▶ DATA IN THIS EXERCISE:
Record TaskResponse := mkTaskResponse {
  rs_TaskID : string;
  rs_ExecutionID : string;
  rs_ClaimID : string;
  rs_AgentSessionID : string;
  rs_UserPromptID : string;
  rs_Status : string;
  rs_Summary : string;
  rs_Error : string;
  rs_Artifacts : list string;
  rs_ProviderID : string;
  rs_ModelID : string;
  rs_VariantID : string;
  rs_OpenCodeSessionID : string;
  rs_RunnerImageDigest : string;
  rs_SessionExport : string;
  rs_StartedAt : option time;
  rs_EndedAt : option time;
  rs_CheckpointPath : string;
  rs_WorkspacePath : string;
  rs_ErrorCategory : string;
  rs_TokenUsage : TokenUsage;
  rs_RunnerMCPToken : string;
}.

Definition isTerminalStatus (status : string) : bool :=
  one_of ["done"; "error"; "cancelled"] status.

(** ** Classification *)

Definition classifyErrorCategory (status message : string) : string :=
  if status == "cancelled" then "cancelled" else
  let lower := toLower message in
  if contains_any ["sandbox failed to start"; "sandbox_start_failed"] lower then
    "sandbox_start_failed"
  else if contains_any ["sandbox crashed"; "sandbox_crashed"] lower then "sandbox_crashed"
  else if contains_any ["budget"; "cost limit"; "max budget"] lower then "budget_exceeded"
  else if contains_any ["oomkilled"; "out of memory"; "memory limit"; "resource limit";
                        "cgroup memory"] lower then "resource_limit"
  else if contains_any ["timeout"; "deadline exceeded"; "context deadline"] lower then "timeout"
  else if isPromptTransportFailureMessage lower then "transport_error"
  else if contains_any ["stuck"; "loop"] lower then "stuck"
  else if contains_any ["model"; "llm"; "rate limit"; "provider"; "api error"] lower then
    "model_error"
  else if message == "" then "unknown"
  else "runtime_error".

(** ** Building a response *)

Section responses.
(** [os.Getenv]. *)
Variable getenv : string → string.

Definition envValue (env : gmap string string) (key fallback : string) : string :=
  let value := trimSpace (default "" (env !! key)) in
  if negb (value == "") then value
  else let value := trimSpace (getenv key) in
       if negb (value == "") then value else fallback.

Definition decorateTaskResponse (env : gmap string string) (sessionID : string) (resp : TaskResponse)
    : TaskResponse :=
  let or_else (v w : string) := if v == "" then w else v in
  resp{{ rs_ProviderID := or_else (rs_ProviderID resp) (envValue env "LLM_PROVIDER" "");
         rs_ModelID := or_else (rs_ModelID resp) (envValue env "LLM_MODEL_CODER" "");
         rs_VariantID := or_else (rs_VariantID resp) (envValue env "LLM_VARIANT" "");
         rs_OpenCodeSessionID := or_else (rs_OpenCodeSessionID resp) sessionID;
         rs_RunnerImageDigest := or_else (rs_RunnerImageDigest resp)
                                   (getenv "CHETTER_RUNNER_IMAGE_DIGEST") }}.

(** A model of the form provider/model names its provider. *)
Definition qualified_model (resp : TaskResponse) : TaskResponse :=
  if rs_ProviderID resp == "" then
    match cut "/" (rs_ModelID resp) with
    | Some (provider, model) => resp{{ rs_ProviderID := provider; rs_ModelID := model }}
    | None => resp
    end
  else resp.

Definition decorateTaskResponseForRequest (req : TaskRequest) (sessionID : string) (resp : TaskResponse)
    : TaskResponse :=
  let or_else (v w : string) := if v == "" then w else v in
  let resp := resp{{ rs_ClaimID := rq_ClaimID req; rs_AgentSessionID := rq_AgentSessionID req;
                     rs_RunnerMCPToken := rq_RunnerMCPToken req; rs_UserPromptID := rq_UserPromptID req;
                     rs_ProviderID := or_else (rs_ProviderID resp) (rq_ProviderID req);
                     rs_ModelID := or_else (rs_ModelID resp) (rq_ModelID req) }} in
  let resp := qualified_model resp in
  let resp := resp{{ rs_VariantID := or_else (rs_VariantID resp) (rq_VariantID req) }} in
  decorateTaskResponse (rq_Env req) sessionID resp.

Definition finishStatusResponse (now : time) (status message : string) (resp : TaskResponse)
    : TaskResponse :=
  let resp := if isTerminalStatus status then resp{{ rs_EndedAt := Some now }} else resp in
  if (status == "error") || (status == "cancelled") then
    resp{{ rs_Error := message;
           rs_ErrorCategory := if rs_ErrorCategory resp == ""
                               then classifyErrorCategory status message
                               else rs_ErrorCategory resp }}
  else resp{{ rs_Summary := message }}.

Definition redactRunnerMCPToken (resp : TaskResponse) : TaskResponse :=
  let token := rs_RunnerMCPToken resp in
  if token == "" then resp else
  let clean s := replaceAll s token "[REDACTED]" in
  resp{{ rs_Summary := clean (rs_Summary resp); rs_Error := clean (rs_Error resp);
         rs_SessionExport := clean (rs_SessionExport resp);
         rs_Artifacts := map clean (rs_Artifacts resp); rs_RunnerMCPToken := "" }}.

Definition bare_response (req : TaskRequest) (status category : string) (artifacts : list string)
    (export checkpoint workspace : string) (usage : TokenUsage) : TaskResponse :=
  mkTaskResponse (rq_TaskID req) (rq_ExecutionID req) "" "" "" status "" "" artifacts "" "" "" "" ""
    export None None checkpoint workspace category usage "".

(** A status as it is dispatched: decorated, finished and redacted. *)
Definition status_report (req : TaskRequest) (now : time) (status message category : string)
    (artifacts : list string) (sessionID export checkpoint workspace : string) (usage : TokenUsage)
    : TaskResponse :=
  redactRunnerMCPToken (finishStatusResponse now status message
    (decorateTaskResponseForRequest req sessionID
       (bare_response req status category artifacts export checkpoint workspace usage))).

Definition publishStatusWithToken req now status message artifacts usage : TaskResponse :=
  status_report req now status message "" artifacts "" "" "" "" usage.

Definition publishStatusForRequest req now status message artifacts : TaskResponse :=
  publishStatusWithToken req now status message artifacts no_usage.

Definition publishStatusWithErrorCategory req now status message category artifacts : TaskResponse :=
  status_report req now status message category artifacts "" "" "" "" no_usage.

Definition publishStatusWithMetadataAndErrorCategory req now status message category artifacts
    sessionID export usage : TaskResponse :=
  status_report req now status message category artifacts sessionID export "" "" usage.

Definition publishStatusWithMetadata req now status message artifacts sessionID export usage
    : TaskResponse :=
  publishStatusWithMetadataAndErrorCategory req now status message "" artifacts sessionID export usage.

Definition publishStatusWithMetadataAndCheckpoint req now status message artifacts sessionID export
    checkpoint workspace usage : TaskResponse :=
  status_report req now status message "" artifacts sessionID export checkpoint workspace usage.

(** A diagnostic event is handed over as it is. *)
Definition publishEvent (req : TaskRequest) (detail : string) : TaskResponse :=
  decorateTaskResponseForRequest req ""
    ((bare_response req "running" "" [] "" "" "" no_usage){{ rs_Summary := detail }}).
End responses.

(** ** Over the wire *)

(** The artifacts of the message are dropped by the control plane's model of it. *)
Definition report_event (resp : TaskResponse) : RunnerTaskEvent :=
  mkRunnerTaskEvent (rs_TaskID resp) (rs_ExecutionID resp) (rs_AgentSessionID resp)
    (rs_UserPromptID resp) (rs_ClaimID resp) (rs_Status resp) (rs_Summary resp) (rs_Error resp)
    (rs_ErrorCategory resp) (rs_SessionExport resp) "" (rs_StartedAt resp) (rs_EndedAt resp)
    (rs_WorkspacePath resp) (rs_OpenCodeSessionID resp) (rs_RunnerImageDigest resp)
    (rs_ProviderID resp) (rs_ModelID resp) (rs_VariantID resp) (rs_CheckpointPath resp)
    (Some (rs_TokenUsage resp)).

...

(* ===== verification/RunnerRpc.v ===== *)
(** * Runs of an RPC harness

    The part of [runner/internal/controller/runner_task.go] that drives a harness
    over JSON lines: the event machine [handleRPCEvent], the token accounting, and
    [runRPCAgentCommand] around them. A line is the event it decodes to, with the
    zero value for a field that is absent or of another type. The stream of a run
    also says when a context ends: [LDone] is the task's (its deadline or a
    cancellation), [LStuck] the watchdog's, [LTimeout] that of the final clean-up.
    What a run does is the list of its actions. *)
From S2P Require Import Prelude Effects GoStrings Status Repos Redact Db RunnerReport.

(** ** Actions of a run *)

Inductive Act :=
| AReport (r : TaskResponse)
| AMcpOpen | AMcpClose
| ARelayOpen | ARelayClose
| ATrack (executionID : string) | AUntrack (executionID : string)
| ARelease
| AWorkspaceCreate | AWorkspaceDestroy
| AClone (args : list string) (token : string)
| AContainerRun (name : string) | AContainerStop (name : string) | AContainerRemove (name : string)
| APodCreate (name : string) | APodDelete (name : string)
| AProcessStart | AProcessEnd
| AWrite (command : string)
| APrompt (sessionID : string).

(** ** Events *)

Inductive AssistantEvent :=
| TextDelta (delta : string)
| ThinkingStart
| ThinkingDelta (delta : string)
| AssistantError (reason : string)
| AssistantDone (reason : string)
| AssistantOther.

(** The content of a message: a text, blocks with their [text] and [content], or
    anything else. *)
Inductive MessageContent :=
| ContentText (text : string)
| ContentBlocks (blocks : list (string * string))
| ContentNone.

--

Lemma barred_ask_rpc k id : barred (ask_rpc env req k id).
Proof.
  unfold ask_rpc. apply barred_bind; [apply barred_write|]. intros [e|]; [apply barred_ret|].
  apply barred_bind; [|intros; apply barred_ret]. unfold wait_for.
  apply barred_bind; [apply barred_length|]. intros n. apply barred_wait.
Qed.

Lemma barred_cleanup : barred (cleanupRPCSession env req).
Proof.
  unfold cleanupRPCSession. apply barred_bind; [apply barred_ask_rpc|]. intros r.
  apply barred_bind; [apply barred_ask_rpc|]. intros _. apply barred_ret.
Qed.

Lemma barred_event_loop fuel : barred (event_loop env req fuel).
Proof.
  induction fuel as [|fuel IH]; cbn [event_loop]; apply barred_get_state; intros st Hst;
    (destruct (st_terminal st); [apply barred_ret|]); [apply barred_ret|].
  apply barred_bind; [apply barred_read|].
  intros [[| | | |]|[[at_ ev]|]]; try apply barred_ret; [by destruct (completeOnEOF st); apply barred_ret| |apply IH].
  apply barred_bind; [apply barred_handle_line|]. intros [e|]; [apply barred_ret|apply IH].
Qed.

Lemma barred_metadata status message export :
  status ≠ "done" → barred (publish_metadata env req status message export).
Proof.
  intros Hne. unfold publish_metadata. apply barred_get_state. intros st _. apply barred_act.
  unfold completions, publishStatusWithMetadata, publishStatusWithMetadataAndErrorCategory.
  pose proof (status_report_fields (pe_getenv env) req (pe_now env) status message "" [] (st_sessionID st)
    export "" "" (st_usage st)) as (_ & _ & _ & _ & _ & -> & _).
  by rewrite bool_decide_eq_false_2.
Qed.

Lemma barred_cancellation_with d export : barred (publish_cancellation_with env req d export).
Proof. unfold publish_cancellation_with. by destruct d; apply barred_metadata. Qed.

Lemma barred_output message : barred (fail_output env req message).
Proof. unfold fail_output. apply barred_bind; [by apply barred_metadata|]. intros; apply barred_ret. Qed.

▶ TASK BRIEF: What you return should be exactly the lines above, starting at the one with "apply barred_bind; [apply barred_handle_line|]." and ending at the one with "Lemma barred_cancellation_with d", and nothing else.

▶ THE COMPLETED TASK:
  apply barred_bind; [apply barred_handle_line|]. intros [e|]; [apply barred_ret|apply IH].
Qed.

Lemma barred_metadata status message export :
  status ≠ "done" → barred (publish_metadata env req status message export).
Proof.
  intros Hne. unfold publish_metadata. apply barred_get_state. intros st _. apply barred_act.
  unfold completions, publishStatusWithMetadata, publishStatusWithMetadataAndErrorCategory.
  pose proof (status_report_fields (pe_getenv env) req (pe_now env) status message "" [] (st_sessionID st)
    export "" "" (st_usage st)) as (_ & _ & _ & _ & _ & -> & _).
  by rewrite bool_decide_eq_false_2.
Qed.

Lemma barred_cancellation_with d export : barred (publish_cancellation_with env req d export).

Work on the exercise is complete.